• [WHAT YOU ARE ASKED TO DO]
Every line from the one with "run_bounded_traversal request (λ" to the one with "Definition execute_internal (graph", including those two, is to be copied exactly; all other lines of the entries below are left out.

Start of DATASET RECORDS

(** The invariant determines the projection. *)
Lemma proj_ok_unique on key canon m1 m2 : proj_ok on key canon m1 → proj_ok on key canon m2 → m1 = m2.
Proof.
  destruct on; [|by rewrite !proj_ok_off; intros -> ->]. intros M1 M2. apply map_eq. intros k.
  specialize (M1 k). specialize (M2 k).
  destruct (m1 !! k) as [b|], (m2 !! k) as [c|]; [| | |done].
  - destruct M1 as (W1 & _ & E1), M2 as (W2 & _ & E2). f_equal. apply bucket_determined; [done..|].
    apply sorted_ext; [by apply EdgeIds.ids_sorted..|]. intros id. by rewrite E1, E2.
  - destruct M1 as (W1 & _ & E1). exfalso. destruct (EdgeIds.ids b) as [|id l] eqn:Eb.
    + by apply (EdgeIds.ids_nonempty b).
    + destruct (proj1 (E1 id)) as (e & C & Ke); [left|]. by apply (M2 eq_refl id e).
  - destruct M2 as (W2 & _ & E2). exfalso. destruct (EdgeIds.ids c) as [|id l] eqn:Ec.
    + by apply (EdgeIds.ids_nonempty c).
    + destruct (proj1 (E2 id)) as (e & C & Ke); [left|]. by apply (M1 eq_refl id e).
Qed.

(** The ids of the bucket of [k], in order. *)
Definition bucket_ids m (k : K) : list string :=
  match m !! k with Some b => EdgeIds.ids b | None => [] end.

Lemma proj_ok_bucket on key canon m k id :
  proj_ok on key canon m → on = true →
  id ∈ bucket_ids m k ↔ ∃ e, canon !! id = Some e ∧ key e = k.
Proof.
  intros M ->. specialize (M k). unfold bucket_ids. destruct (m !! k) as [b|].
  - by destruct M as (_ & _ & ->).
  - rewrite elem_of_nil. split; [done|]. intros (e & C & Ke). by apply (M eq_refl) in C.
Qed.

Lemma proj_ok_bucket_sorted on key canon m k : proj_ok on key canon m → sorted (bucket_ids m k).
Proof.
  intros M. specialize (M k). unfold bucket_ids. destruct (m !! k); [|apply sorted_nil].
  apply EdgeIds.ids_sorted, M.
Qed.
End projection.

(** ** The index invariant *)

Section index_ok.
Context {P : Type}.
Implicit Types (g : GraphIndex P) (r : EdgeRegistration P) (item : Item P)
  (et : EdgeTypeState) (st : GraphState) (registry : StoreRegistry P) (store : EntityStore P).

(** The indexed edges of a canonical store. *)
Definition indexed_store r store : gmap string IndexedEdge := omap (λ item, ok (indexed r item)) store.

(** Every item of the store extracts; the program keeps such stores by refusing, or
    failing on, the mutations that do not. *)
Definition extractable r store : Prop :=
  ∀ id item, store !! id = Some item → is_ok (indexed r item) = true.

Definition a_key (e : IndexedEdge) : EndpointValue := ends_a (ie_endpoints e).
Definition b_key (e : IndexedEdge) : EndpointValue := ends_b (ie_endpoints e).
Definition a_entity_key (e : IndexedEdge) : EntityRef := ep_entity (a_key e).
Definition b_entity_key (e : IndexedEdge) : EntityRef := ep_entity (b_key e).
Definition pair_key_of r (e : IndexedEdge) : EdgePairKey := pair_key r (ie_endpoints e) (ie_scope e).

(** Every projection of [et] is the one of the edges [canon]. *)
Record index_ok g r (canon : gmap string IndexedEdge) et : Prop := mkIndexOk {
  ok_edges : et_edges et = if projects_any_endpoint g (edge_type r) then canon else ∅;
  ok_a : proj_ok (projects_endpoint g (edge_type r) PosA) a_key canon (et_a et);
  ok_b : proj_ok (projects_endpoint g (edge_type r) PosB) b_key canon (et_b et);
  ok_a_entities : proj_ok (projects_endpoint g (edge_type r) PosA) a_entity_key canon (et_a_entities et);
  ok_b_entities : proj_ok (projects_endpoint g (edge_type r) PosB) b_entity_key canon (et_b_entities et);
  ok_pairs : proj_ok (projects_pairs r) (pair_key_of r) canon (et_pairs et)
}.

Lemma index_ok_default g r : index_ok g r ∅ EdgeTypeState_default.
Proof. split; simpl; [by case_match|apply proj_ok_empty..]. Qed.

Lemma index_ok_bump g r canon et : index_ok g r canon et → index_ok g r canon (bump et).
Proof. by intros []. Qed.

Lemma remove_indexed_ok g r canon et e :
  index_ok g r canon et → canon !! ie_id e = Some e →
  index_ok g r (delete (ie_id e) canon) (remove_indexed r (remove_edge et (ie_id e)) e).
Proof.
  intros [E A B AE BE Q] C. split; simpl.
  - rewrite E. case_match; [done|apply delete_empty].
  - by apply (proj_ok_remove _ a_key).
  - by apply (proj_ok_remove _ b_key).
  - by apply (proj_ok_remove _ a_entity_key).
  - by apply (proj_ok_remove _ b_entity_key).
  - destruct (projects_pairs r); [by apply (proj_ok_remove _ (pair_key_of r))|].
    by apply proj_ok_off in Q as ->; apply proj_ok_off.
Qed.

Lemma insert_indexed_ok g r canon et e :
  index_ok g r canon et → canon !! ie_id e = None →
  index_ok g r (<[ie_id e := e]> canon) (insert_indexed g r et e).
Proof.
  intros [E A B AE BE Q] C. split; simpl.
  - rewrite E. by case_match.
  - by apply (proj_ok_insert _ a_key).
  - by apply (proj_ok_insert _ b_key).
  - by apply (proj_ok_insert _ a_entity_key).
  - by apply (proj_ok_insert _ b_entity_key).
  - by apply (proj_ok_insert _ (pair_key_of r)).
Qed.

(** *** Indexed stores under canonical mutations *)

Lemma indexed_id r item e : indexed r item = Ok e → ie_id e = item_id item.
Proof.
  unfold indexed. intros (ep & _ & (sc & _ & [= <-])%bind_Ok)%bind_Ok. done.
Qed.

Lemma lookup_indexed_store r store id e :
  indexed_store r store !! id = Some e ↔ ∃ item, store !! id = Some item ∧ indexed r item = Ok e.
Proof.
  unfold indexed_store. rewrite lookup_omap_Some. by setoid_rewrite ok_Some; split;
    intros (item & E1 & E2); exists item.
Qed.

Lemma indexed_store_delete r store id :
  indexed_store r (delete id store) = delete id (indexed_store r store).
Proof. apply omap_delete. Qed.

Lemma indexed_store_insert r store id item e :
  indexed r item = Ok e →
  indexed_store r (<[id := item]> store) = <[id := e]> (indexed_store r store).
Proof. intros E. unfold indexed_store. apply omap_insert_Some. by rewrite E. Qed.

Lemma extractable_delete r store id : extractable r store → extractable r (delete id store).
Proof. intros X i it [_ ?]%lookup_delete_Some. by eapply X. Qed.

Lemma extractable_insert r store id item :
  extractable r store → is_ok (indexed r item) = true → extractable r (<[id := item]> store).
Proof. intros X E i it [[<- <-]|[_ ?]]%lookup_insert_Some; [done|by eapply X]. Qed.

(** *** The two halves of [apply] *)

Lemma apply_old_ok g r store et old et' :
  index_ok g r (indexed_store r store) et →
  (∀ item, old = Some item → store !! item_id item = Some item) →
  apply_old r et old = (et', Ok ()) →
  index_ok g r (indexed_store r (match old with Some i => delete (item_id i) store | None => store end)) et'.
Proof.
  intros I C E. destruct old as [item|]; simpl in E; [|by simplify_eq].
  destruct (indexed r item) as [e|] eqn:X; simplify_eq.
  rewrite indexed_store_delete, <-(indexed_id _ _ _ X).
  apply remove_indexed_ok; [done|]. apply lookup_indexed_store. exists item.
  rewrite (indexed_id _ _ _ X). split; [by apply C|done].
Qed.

End of DATASET RECORDS
Start of DATASET RECORDS

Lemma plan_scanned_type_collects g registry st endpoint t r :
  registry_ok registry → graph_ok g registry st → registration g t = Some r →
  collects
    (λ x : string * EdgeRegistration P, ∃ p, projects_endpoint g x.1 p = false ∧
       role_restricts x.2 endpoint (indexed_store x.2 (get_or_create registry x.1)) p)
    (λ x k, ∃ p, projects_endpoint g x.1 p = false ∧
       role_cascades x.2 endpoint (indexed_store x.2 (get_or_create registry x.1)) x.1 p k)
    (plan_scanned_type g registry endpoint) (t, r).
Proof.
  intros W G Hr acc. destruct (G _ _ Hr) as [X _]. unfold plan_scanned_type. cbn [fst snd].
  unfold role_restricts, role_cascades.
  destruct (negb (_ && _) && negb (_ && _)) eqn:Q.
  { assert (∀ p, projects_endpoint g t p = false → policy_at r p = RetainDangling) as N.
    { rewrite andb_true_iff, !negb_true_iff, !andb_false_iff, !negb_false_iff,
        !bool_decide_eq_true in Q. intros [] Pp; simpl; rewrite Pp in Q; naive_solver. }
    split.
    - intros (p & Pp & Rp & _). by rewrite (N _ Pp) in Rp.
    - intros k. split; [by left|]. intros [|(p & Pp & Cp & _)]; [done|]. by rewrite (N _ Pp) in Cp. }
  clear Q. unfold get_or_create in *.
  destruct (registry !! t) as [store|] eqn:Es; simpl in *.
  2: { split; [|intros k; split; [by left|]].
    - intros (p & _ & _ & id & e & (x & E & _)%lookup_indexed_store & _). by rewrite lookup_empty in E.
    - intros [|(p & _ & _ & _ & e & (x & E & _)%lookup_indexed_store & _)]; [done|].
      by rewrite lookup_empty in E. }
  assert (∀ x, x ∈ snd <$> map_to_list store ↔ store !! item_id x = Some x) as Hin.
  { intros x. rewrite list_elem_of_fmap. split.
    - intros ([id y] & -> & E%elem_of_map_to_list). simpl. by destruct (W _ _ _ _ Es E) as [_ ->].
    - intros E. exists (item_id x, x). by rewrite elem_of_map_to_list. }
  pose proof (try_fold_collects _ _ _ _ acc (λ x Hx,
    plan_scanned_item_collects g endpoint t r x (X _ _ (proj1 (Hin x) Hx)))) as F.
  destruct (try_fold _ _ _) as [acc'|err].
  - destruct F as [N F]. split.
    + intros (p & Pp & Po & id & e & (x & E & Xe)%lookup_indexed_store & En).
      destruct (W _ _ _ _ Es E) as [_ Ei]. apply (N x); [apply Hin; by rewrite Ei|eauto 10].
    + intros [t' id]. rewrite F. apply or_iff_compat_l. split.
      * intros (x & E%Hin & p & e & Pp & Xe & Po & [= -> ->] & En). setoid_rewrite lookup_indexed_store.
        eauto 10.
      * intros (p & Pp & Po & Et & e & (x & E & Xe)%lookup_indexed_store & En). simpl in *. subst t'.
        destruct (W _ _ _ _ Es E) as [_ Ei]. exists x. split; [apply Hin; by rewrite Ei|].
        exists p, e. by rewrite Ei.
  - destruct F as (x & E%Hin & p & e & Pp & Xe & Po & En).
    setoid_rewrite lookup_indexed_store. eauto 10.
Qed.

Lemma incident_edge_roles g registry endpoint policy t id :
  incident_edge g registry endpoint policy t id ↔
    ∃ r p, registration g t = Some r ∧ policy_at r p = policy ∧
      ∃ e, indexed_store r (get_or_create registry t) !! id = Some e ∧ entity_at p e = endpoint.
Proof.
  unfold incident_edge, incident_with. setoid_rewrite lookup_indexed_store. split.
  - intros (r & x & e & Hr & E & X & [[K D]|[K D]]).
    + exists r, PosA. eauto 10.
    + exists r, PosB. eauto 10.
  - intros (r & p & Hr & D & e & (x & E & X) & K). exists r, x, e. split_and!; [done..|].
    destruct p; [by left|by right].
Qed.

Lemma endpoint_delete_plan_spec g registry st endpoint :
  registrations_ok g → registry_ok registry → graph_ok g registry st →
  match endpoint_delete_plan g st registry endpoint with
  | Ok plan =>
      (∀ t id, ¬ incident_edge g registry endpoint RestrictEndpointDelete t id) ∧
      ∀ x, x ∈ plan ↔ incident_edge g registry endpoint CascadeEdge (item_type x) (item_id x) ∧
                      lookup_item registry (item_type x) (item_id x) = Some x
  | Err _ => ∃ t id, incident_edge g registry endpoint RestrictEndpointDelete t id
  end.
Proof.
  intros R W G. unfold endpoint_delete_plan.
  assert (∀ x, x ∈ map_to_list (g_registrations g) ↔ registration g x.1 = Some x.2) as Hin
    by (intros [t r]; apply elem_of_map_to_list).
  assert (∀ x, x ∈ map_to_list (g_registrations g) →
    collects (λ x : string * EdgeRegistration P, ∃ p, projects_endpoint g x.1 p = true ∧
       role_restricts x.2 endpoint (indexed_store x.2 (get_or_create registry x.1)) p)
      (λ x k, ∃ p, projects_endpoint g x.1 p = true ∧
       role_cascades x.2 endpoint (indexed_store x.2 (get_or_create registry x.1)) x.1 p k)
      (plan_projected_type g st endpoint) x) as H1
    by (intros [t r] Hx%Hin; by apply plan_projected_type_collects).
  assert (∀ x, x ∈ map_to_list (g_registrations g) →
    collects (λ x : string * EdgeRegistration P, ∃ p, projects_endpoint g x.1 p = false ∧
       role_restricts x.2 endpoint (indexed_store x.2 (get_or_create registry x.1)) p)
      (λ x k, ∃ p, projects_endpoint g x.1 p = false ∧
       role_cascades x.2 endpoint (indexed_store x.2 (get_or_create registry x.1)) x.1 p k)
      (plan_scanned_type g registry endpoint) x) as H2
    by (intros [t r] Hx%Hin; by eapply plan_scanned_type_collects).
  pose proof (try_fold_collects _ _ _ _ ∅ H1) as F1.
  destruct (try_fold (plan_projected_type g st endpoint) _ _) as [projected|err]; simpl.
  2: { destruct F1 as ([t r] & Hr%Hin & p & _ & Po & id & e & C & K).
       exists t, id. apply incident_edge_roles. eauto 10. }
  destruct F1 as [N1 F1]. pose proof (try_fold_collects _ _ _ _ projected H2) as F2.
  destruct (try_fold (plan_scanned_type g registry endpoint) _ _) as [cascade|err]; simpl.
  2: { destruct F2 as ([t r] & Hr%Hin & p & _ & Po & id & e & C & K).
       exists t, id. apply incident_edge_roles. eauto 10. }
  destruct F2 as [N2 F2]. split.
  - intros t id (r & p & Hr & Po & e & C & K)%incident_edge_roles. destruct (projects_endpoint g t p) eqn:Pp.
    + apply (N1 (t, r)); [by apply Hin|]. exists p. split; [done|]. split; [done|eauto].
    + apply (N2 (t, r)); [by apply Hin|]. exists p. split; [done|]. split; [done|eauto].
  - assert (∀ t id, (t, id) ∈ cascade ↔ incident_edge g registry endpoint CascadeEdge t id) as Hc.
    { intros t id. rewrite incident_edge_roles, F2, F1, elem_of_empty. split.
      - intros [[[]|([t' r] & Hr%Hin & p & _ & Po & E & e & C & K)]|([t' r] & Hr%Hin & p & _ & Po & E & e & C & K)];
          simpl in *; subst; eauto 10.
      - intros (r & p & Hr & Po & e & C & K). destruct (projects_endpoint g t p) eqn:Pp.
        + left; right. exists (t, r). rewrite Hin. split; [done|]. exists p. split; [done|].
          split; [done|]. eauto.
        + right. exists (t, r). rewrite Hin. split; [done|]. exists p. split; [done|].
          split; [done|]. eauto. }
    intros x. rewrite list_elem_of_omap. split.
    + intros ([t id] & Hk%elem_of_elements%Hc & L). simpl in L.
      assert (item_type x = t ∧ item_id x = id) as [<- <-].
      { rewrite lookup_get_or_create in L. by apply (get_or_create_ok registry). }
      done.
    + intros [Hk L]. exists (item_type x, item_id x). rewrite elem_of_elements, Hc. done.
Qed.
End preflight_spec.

End of DATASET RECORDS
Start of DATASET RECORDS

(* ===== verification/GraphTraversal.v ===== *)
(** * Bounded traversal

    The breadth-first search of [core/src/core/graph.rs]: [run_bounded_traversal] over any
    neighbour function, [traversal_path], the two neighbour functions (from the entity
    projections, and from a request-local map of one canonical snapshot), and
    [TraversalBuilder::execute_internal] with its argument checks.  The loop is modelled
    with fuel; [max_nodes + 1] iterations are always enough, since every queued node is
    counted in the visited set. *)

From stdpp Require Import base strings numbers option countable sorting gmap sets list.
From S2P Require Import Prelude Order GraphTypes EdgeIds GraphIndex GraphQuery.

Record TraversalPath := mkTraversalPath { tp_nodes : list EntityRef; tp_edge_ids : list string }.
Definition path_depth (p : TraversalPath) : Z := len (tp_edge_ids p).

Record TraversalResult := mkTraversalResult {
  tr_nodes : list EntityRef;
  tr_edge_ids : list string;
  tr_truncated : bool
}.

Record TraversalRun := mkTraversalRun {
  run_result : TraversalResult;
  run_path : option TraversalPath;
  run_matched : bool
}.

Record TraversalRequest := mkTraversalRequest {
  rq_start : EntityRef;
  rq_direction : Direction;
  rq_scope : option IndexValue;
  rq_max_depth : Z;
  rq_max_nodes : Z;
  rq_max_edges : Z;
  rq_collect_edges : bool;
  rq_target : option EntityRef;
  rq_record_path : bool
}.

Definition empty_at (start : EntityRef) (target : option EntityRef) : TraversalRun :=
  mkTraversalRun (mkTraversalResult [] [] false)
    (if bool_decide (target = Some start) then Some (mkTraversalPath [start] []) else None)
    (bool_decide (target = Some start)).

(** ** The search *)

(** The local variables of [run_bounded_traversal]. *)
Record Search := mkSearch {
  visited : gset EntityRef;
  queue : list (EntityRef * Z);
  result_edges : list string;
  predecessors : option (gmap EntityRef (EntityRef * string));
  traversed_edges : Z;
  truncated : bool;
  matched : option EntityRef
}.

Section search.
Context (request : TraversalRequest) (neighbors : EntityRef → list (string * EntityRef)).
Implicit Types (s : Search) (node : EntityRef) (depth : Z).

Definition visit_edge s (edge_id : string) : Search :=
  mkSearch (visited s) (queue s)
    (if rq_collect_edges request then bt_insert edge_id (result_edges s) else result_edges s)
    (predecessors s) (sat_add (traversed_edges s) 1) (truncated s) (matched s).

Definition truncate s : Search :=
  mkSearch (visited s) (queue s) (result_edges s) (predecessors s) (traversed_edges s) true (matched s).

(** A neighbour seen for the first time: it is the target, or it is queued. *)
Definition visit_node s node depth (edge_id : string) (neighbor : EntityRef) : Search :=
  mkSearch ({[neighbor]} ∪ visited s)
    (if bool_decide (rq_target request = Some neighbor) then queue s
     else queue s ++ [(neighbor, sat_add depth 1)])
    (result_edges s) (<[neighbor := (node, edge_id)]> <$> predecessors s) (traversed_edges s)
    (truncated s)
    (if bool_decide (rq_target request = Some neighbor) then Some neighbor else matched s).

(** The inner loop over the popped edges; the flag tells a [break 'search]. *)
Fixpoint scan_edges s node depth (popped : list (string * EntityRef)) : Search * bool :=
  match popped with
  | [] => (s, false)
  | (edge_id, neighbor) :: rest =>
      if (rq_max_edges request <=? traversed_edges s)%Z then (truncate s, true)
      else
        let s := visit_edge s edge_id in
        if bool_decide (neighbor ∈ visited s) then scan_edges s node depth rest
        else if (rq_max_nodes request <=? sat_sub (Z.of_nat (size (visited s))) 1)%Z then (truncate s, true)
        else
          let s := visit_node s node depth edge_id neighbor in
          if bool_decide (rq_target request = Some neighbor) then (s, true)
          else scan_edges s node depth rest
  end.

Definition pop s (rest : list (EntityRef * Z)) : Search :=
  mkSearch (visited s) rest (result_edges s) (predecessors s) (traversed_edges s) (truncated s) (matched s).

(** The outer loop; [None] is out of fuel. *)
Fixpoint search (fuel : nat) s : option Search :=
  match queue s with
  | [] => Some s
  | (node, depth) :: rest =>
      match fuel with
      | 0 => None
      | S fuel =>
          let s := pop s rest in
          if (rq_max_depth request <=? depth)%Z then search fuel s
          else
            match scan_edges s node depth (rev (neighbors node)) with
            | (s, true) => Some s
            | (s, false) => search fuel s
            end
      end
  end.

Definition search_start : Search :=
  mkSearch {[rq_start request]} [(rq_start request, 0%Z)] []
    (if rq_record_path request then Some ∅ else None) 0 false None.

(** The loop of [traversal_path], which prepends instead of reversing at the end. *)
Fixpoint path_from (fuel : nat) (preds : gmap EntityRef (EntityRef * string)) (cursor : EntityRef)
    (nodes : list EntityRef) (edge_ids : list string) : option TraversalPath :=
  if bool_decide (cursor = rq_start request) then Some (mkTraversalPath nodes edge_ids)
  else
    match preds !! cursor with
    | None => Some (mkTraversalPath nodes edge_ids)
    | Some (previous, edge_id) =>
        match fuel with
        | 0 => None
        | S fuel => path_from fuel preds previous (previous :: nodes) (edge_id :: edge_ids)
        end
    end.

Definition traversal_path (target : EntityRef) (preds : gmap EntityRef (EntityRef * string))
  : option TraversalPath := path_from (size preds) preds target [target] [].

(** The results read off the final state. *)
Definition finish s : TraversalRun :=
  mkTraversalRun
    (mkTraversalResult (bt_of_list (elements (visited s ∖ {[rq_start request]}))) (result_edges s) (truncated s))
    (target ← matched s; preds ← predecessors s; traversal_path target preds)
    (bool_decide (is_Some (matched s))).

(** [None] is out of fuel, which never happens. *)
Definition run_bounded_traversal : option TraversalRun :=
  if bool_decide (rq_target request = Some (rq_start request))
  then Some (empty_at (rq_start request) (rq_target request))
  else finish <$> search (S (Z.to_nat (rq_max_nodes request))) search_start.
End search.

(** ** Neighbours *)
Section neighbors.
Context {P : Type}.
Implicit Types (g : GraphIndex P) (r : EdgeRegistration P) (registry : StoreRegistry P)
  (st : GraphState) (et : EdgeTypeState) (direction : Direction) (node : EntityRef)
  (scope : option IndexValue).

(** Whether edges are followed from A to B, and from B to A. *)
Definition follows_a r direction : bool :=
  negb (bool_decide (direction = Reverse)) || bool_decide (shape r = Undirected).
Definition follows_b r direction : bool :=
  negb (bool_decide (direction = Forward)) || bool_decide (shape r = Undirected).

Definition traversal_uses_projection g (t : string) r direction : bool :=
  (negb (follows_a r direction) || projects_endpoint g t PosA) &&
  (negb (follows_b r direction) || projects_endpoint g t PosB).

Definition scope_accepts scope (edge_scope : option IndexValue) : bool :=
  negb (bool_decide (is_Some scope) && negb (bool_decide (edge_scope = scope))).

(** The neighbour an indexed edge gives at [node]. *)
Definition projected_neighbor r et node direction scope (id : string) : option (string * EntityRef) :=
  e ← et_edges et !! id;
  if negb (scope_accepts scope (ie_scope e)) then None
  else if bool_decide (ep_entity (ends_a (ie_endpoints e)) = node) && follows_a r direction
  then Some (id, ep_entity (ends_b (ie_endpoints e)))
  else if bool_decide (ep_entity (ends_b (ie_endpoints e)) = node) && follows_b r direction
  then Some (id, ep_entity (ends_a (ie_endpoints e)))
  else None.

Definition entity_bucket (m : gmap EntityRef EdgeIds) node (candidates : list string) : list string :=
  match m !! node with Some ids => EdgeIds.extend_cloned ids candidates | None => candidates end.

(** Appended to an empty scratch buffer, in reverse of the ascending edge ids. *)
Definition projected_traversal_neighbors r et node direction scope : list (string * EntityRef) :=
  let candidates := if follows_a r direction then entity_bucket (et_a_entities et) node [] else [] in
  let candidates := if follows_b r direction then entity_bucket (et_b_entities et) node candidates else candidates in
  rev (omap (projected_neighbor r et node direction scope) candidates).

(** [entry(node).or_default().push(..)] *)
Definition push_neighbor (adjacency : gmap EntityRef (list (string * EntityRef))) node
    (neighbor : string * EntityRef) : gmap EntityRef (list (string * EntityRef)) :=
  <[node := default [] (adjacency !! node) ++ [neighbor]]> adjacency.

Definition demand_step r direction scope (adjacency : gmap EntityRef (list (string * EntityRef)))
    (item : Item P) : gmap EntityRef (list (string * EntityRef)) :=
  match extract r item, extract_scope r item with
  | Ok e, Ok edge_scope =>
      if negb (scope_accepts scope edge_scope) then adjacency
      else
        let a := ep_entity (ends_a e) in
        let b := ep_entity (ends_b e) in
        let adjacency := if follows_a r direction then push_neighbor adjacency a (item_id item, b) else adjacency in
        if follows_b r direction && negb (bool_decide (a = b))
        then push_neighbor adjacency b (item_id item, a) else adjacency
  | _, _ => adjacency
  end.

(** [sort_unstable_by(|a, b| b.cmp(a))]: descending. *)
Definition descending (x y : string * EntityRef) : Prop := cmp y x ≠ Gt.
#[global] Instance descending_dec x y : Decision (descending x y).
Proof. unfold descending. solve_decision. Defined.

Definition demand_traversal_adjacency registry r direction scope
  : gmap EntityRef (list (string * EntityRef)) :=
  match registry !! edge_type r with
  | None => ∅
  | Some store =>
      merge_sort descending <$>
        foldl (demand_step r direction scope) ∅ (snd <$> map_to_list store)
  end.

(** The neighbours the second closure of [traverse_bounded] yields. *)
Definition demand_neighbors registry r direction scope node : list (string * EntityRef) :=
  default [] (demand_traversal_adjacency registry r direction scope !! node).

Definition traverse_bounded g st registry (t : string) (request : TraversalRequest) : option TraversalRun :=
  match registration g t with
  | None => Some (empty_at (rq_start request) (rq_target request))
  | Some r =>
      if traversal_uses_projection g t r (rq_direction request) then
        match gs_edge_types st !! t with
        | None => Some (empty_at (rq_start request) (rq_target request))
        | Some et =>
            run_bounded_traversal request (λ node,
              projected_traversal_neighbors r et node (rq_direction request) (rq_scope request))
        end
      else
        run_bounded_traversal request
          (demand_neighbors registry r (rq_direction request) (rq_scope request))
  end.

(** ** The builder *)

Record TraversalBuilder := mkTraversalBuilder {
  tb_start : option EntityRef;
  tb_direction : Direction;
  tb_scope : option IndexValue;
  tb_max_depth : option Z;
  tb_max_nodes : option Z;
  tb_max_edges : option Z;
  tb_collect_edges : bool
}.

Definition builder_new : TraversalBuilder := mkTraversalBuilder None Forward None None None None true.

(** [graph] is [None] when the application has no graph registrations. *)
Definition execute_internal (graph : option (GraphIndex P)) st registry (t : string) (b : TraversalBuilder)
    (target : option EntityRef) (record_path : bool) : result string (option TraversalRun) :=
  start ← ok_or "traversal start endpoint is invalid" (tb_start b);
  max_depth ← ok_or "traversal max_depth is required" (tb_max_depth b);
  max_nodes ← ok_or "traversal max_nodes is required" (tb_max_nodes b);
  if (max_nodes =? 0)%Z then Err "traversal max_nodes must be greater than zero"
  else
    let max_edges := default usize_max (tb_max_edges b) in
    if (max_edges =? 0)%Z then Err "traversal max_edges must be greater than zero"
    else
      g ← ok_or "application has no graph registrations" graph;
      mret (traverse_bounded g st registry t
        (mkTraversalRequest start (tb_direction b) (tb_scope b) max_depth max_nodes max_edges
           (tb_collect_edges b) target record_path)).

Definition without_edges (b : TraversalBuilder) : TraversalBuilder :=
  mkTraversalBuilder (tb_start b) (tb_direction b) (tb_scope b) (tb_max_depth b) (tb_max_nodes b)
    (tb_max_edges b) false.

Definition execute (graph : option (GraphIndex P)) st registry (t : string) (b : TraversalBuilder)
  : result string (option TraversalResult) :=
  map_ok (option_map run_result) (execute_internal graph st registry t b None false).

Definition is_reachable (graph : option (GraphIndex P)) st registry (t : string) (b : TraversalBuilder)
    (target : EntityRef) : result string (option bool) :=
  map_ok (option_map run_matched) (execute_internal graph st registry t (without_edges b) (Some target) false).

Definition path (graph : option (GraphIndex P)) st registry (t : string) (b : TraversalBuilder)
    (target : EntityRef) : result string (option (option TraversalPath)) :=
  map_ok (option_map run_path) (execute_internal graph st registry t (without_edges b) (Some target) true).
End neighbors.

End of DATASET RECORDS

• [ANSWER TO THE EXERCISE]
            run_bounded_traversal request (λ node,
              projected_traversal_neighbors r et node (rq_direction request) (rq_scope request))
        end
      else
        run_bounded_traversal request
          (demand_neighbors registry r (rq_direction request) (rq_scope request))
  end.

(** ** The builder *)

Record TraversalBuilder := mkTraversalBuilder {
  tb_start : option EntityRef;
  tb_direction : Direction;
  tb_scope : option IndexValue;
  tb_max_depth : option Z;
  tb_max_nodes : option Z;
  tb_max_edges : option Z;
  tb_collect_edges : bool
}.

Definition builder_new : TraversalBuilder := mkTraversalBuilder None Forward None None None None true.

(** [graph] is [None] when the application has no graph registrations. *)
Definition execute_internal (graph : option (GraphIndex P)) st registry (t : string) (b : TraversalBuilder)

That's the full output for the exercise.